A submission concerning: The De Facto Relationships (Property) Bill

Organisation making the submission: The Political Contact Committee of the Reformed Churches of New Zealand.

Organisation's aims, membership and structure: Our mandate is to represent the voice of the Reformed Churches of New Zealand in addressing Parliament on social and ethical issues from a Christian position that accepts the authority of the Bible as God's will for men.

Those involved in making the decision: The Elders of the Reformed Churches of New Zealand.

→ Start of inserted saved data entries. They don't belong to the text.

(** * OpenAI-Status: the change-detection engine of the status tracker

    A shallow embedding of the polling engine of [src/OpenAI_status.py]
    (class [StatusPageMonitor], the command-line variant) and of the inline
    diff logic of [src/server.py] ([poll_loop], the server variant), with the
    properties of the engine stated and proved over it.

    Modelling conventions.
    - A JSON object whose fields hold strings is a finite map from field names
      to strings; any field may be absent.  [d["k"]] is [getitem d "k"] and
      raises [KeyError]; [d.get("k", dflt)] is [get d "k" dflt].
    - Python dictionaries keyed by identifiers are [gmap string _], Python
      sets of identifiers are [gset string].
    - A method that mutates [self], prints and may raise is a function from
      the state to an [outcome]: the state reached, the notifications printed
      so far, and either the returned value or the exception raised.  State
      changes made before an exception are kept, as in Python.
    - A block of [print] calls that renders one notification is one [event]
      carrying the data the block interpolates; colours, icons and the wall
      clock ([now()]) are presentation and are left out.  A block interrupted
      by an exception contributes no event.
    - [datetime.fromisoformat] and the local-time rendering belong to the
      Python standard library; they are taken as an interface ([DateTimeLib]). *)

From Stdlib Require Import ZArith Ascii.
From stdpp Require Import gmap strings list fin_maps sorting.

De facto Relationships (Property) Bill

A submission on the proposed Bill

The General Policy Statement gives, as the background to the proposed Bill, the following reasons to show the need for such a Bill.
There is no legislative regime for de facto couples in dividing property when the relationship ends. The general law to which they have recourse is considered inadequate. It is inadequate because it does not facilitate a fair distribution of the collective contribution to the relationship. All this sounds eminently reasonable on the face of it. The Bill itself endeavours to provide for a fair distribution of wealth at the end of the relationship.
But it is the assumptions that give rise to the Bill in the first place that, in our view, make this proposed legislation inappropriate for our or any society.
The Bill assumes that a person choosing to enter a de facto relationship outside marriage deserves the protection of the law, by virtue of that relationship.
Our society has always viewed marriage as the desired state for those who choose to become united to create families or to live as husband and wife. For this reason, legal marriage has been protected and hedged by legislation in our society. It has long been recognized as the desirable norm for such a relationship. The protections of law afforded to the state of marriage helped to highlight its importance and desirability. 
In making the same protections for de facto relationships, an assumption is being made that non-marriage relationships deserve the same protection under law. We suggest that this should not be the case for the following reasons.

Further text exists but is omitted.